**What you need to do**
Beginning with the first line, please return the entries exactly through the line that contains "(** [T& Get()] / [const", and leave out all later lines.

**Records for processing**

(** * lc0 options dictionary (utils/optionsdict.h)

    A shallow embedding of [TypeDict<T>], [OptionId] and [OptionsDict], and
    the properties of the typed lookup chain, of usage tracking and of
    identity keys.

    Objects of class [OptionsDict] point at each other ([parent_] upwards,
    [subdicts_] downwards) and the read flag of an entry is [mutable]: a
    [const] lookup writes it.  The embedding therefore keeps every
    dictionary in a store indexed by address, and each member function is a
    computation over that store. *)

From stdpp Require Import gmap strings list fin_maps pretty.
From Stdlib Require Import ZArith Ascii Floats.SpecFloat.

Local Open Scope Z_scope.

(** ** Values *)

(** [lczero::Exception] (utils/exception.h) carries its message. *)
Record Exception := mkException { what : string }.

(** C++ [float]: an IEEE-754 binary32 datum. *)
Definition float : Type := spec_float.
Definition float_prec : Z := 24.
Definition float_emax : Z := 128.

(** The four instantiations [TypeDict<bool>], [TypeDict<int>],
    [TypeDict<std::string>], [TypeDict<float>] that [OptionsDict] derives
    from; a template argument [T] is one of these.  An [int] is kept as
    the integer it denotes: the dictionary stores and returns values and
    never computes with them. *)
Inductive ValueType := TBool | TInt | TString | TFloat.

Definition denote (t : ValueType) : Type :=
  match t with
  | TBool => bool
  | TInt => Z
  | TString => string
  | TFloat => float
  end.

(** Value-initialisation [T()] as performed by [operator[]] on a miss. *)
Definition zero (t : ValueType) : denote t :=
  match t with
  | TBool => false
  | TInt => 0
  | TString => EmptyString
  | TFloat => S754_zero false
  end.

#[global] Instance ValueType_eq_dec : EqDecision ValueType.
Proof. solve_decision. Defined.

(** ** TypeDict<T>::V *)

Section V.
Context {T : Type}.

Record V := mkV { value_ : T; is_used_ : bool }.

(** [T& Get()] / [const T& Get() const]: sets [is_used_] and yields
    [value_]; the pair is the cell after the call and the value read. *)
Definition V_Get (v : V) : V * T :=
  (mkV (value_ v) true, value_ v).

(** [void Set(const T& v)]. *)
Definition V_Set (v : V) (x : T) : V :=
  mkV x false.

Definition V_IsSet (v : V) : bool := is_used_ v.

(** [for (auto const& option : dict_) if (!option.second.IsSet()) throw ...]
    over the entries in iteration order. *)
Fixpoint EnsureNoUnusedOptions_loop (type_name prefix : string)
    (entries : list (string * V)) : option Exception :=
  match entries with
  | [] => None
  | option :: rest =>
      if negb (V_IsSet option.2)
      then Some (mkException
                   ("Unknown " +:+ type_name +:+ " option: " +:+ prefix +:+ option.1))
      else EnsureNoUnusedOptions_loop type_name prefix rest
  end.

(** The entries of [dict_] under the keys listed in [order], in that
    order. *)
Definition entries_in (dict_ : gmap string V) (order : list string)
    : list (string * V) :=
  omap (λ key, pair key <$> dict_ !! key) order.

(** [iteration_order dict_ order]: [order] lists the keys in the order in
    which a traversal of the [std::unordered_map] from [begin()] to [end()]
    meets them.  The container chooses that order - it follows from the
    hash function, the bucket count and the history of insertions and
    erasures - so it is not determined by the contents; what holds of it is
    that every key comes exactly once. *)
Definition iteration_order (dict_ : gmap string V) (order : list string)
    : Prop :=
  order ≡ₚ (map_to_list dict_).*1.

(** [TypeDict<T>::EnsureNoUnusedOptions], with the order in which
    [for (auto const& option : dict_)] visits the keys made explicit;
    [None] is a normal return. *)
Definition EnsureNoUnusedOptions (dict_ : gmap string V) (order : list string)
    (type_name prefix : string) : option Exception :=
  EnsureNoUnusedOptions_loop type_name prefix (entries_in dict_ order).

End V.

Arguments V : clear implicits.

(** ** OptionId *)

(** The fields of [struct OptionId]; the [const char*] members are
    represented by the text they point to. *)
Record OptionId_fields := mkOptionId {
  long_flag : string;
  uci_option : string;
  help_text : string;
  short_flag : ascii
}.

(** A [const OptionId&]: the address of the object, as the [intptr_t] that
    [reinterpret_cast] gives, and what is stored there. *)
Record OptionId := mkOptionIdRef {
  address_of : Z;
  fields : OptionId_fields
}.

(** [bool operator==(const OptionId& other) const { return this == &other; }] *)
Definition OptionId_eq (this other : OptionId) : bool :=
  address_of this =? address_of other.

(** [std::to_string] on a signed integer: its decimal digits, with a
    leading minus sign when negative. *)
Definition to_string (n : Z) : string := pretty n.

(** ** OptionsDict *)

Definition addr : Type := Z.

Record OptionsDict := mkOptionsDict {
  bool_dict_ : gmap string (V bool);
  int_dict_ : gmap string (V Z);
  string_dict_ : gmap string (V string);
  float_dict_ : gmap string (V float);
  parent_ : option addr;
  subdicts_ : gmap string addr
}.
Lemma updateOrb_x (orb : Orb) :
  x (updateOrb width height orb)
  = wrapAxis width (radius (moveOrb orb)) (x orb + vx orb).
Proof. unfold updateOrb. now rewrite wrapOrb_eq. Qed.

Lemma updateOrb_y (orb : Orb) :
  y (updateOrb width height orb)
  = wrapAxis height (radius (moveOrb orb)) (y orb + vy orb).
Proof. unfold updateOrb. now rewrite wrapOrb_eq. Qed.

Lemma moveOrb_radiusInRange (orb : Orb) :
  baseRadius orb - 30 <= radius (moveOrb orb) <= baseRadius orb + 30.
Proof.
  destruct (moveOrb_fields orb) as (_ & _ & _ & E & _). rewrite E.
  pose proof (SIN_bound (phase orb + pulseSpeed orb)) as [Hlo Hhi].
  lra.
Qed.

Lemma updateOrb_radiusInRange (orb : Orb) :
  radiusInRange (updateOrb width height orb).
Proof.
  unfold radiusInRange.
  rewrite updateOrb_radius, updateOrb_baseRadius.
  apply moveOrb_radiusInRange.
Qed.

(** A wrapped position is inside the bounds as soon as the two bounds of
    each axis are in order. *)
Lemma wrapOrb_inBounds (orb : Orb) :
  0 <= width + 2 * radius orb ->
  0 <= height + 2 * radius orb ->
  inBounds width height (wrapOrb width height orb).
Proof.
  intros Hw Hh. unfold inBounds. rewrite wrapOrb_eq.
  cbn [x y radius].
  split; apply wrapAxis_bounds; assumption.
Qed.

Lemma updateOrb_inBounds (orb : Orb) :
  0 <= width -> 0 <= height -> 30 <= baseRadius orb ->
  inBounds width height (updateOrb width height orb).
Proof.
  intros Hw Hh Hb.
  pose proof (moveOrb_radiusInRange orb) as Hr.
  unfold updateOrb. apply wrapOrb_inBounds; lra.
Qed.

(** When the moved [x] is below [- radius], the tick leaves the orb at
    [width + radius]. *)
Lemma updateOrb_wraps_left (orb : Orb) :
  0 <= width + 2 * radius (moveOrb orb) ->
  firesLeft (moveOrb orb) ->
  x (updateOrb width height orb) = width + radius (moveOrb orb).
Proof.
  intros Hw Hf. rewrite updateOrb_x.
  apply wrapAxis_low; [assumption | exact Hf].
Qed.

Lemma updateOrb_no_wrap_x (orb : Orb) :
  ~ firesLeft (moveOrb orb) ->
  ~ firesRight width (moveOrb orb) ->
  x (updateOrb width height orb) = x orb + vx orb.
Proof.
  intros Hl Hr. rewrite updateOrb_x.
  apply wrapAxis_inside; [exact Hl | exact Hr].
Qed.

End OneTick.

(** ** The wraparound example of the design document *)

Lemma sin_0_0 : sin (0 + 0) = 0.
Proof. replace (0 + 0) with 0 by lra. apply sin_0. Qed.

Lemma exampleOrb_step (c : R) :
  -10 <= c - 1 -> c - 1 <= 810 ->
  updateOrb 800 600 (mkOrb c 50 10 10 violet (-1) 0 0 0)
  = mkOrb (c - 1) 50 10 10 violet (-1) 0 0 0.
Proof.
  intros Hlo Hhi.
  unfold updateOrb. rewrite wrapOrb_eq.
  unfold moveOrb, set_x, set_y, set_phase, set_radius.
  cbn [x y radius baseRadius color vx vy phase pulseSpeed].
  rewrite sin_0_0.
  rewrite !wrapAxis_inside by lra.
  f_equal; lra.
Qed.

Lemma exampleOrb_radius (c : R) :
  radius (moveOrb (mkOrb c 50 10 10 violet (-1) 0 0 0)) = 10.
Proof.
  unfold moveOrb, set_x, set_y, set_phase, set_radius.
  cbn [x y radius baseRadius color vx vy phase pulseSpeed].
  rewrite sin_0_0. lra.
Qed.

(** C3, as stated, fails: the moved position -6 is not below -radius = -10,
    so the test of line 71 does not fire and the tick does not leave the orb
    at 810. *)
Lemma example_tick_does_not_wrap :
  x (moveOrb exampleOrb) = -6 /\
  radius (moveOrb exampleOrb) = 10 /\
  ~ firesLeft (moveOrb exampleOrb) /\
  x (updateOrb 800 600 exampleOrb) <> 810.
Proof.
  assert (Hx : x (moveOrb exampleOrb) = -6).
  { destruct (moveOrb_fields exampleOrb) as (E & _). rewrite E.
    unfold exampleOrb. cbn [x vx]. lra. }
  pose proof (exampleOrb_radius (-5)) as Hr.
  fold exampleOrb in Hr.
  assert (Hu : updateOrb 800 600 exampleOrb
               = mkOrb (-5 - 1) 50 10 10 violet (-1) 0 0 0).
  { apply exampleOrb_step; lra. }
  repeat split; try assumption.
  - unfold firesLeft. rewrite Hx, Hr. lra.
  - rewrite Hu. cbn [x]. lra.
Qed.
(** X16. Items appended to a list under one key show in none of the three
    views, although the two dictionaries are not equal: [DeepDiff] files
    them under [iterable_item_added], which [_restDiff] does not read. *)
Theorem appended_items_are_not_reported
    (d1 d2 : dict) (k : key) (l : list value) (x : value)
    (extra : list value) :
  wf (VDict (d1 ++ (k, VList l) :: d2)) = true ->
  py_eq (VDict (d1 ++ (k, VList l) :: d2))
    (VDict (d1 ++ (k, VList (l ++ x :: extra)) :: d2)) = false
  /\ view_added (rest_diff (VDict (d1 ++ (k, VList l) :: d2))
                   (VDict (d1 ++ (k, VList (l ++ x :: extra)) :: d2))) = None
  /\ view_removed (rest_diff (VDict (d1 ++ (k, VList l) :: d2))
                     (VDict (d1 ++ (k, VList (l ++ x :: extra)) :: d2))) = None
  /\ view_changed (rest_diff (VDict (d1 ++ (k, VList l) :: d2))
                     (VDict (d1 ++ (k, VList (l ++ x :: extra)) :: d2))) = None.
Proof.
  intros W. split.
  - cbn [wf] in W. apply andb_prop in W. destruct W as [U _].
    apply (py_eq_dict_entry _ _ k (VList l) (VList (l ++ x :: extra))).
    + apply in_or_app. right. left. reflexivity.
    + apply dict_get_in.
      * rewrite <- (unique_keys_same_keys k (VList l)). exact U.
      * apply in_or_app. right. left. reflexivity.
    + apply py_eq_list_longer.
  - pose proof (views_of_findings (VDict (d1 ++ (k, VList l) :: d2))
                  (VDict (d1 ++ (k, VList (l ++ x :: extra)) :: d2))) as V.
    rewrite (walk_one_value_replaced "root" d1 d2 k _ _ W) in V.
    destruct (private k); [exact V|].
    assert (Wl : forallb wf l = true).
    { cbn [wf] in W. apply andb_prop in W. destruct W as [_ W].
      rewrite forallb_forall in W.
      apply (W (k, VList l)). apply in_or_app. right. left. reflexivity. }
    cbn [walk same_type type_name String.eqb Ascii.eqb Bool.eqb negb] in V.
    destruct (iter_added_only _
                (walk_items_appended (child_key "root" k) l (x :: extra) Wl 0))
      as (Ia & Ir & Ic).
    rewrite Ia, Ir, Ic in V. exact V.
Qed.

End DeepDiffMore.

(** ** [__virtual__] *)

(** X17. [__virtual__] lets the module load exactly when [deepdiff] was
    imported and [__salt__] holds [restconf.set_data]; when [deepdiff] is
    missing the reason given names it, whatever [__salt__] holds. *)
Theorem virtual_loads_iff (HAS_DEEPDIFF : bool) (__salt__ : list string) :
  (__virtual__ HAS_DEEPDIFF __salt__ = VirtualTrue
   <-> HAS_DEEPDIFF = true /\ In "restconf.set_data" __salt__)
  /\ (HAS_DEEPDIFF = false ->
      exists reason,
        __virtual__ HAS_DEEPDIFF __salt__ = VirtualFalse reason
        /\ occurs "deepdiff" reason = true)
  /\ (forall reason,
        __virtual__ HAS_DEEPDIFF __salt__ = VirtualFalse reason ->
        reason <> "").
Proof.
  unfold __virtual__.
  assert (E : existsb (String.eqb "restconf.set_data") __salt__ = true
              <-> In "restconf.set_data" __salt__).
  { rewrite existsb_exists. split.
    - intros (x & Hx & Hx'). apply String.eqb_eq in Hx'. subst x. exact Hx.
    - intros H. exists "restconf.set_data". split; [exact H|].
      apply String.eqb_refl. }
  destruct HAS_DEEPDIFF; cbn [negb].
  - destruct (existsb (String.eqb "restconf.set_data") __salt__).
    + repeat split; try discriminate. apply E. reflexivity.
    + repeat split; try discriminate.
      * intros [_ H]. apply E in H. discriminate H.
      * intros reason H. injection H as <-. discriminate.
  - repeat split; try discriminate.
    + intros [H _]. discriminate H.
    + intros _. eexists. split; reflexivity.
    + intros reason H. injection H as <-. discriminate.
Qed.

(** ** The further properties on concrete runs *)

Module Extras.

Import Scripted Cases MoreCases DeepDiffModel.

Lemma primary_hit_never_reads_init_uri_witness :
  reads (events (run (VBool false) (VStr "iface1") (VStr "/a") (VStr "PUT")
                   config_x (VStr "/b") (VStr "PATCH") dev_stale))
  = [EvGetData (VStr "/a")].
Proof.
  apply (primary_hit_never_reads_init_uri device get_data set_data
           (VBool false) item DeepDiff pretty str_item
           (VStr "iface1") (VStr "/a") (VStr "PUT") config_x (VStr "/b")
           (VStr "PATCH") dev_stale (ok config_xy) dev_stale);
    reflexivity.
Defined.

**Result below**
(** * lc0 options dictionary (utils/optionsdict.h)

    A shallow embedding of [TypeDict<T>], [OptionId] and [OptionsDict], and
    the properties of the typed lookup chain, of usage tracking and of
    identity keys.

    Objects of class [OptionsDict] point at each other ([parent_] upwards,
    [subdicts_] downwards) and the read flag of an entry is [mutable]: a
    [const] lookup writes it.  The embedding therefore keeps every
    dictionary in a store indexed by address, and each member function is a
    computation over that store. *)

From stdpp Require Import gmap strings list fin_maps pretty.
From Stdlib Require Import ZArith Ascii Floats.SpecFloat.

Local Open Scope Z_scope.

(** ** Values *)

(** [lczero::Exception] (utils/exception.h) carries its message. *)
Record Exception := mkException { what : string }.

(** C++ [float]: an IEEE-754 binary32 datum. *)
Definition float : Type := spec_float.
Definition float_prec : Z := 24.
Definition float_emax : Z := 128.

(** The four instantiations [TypeDict<bool>], [TypeDict<int>],
    [TypeDict<std::string>], [TypeDict<float>] that [OptionsDict] derives
    from; a template argument [T] is one of these.  An [int] is kept as
    the integer it denotes: the dictionary stores and returns values and
    never computes with them. *)
Inductive ValueType := TBool | TInt | TString | TFloat.

Definition denote (t : ValueType) : Type :=
  match t with
  | TBool => bool
  | TInt => Z
  | TString => string
  | TFloat => float
  end.

(** Value-initialisation [T()] as performed by [operator[]] on a miss. *)
Definition zero (t : ValueType) : denote t :=
  match t with
  | TBool => false
  | TInt => 0
  | TString => EmptyString
  | TFloat => S754_zero false
  end.

#[global] Instance ValueType_eq_dec : EqDecision ValueType.
Proof. solve_decision. Defined.

(** ** TypeDict<T>::V *)

Section V.
Context {T : Type}.

Record V := mkV { value_ : T; is_used_ : bool }.

(** [T& Get()] / [const T& Get() const]: sets [is_used_] and yields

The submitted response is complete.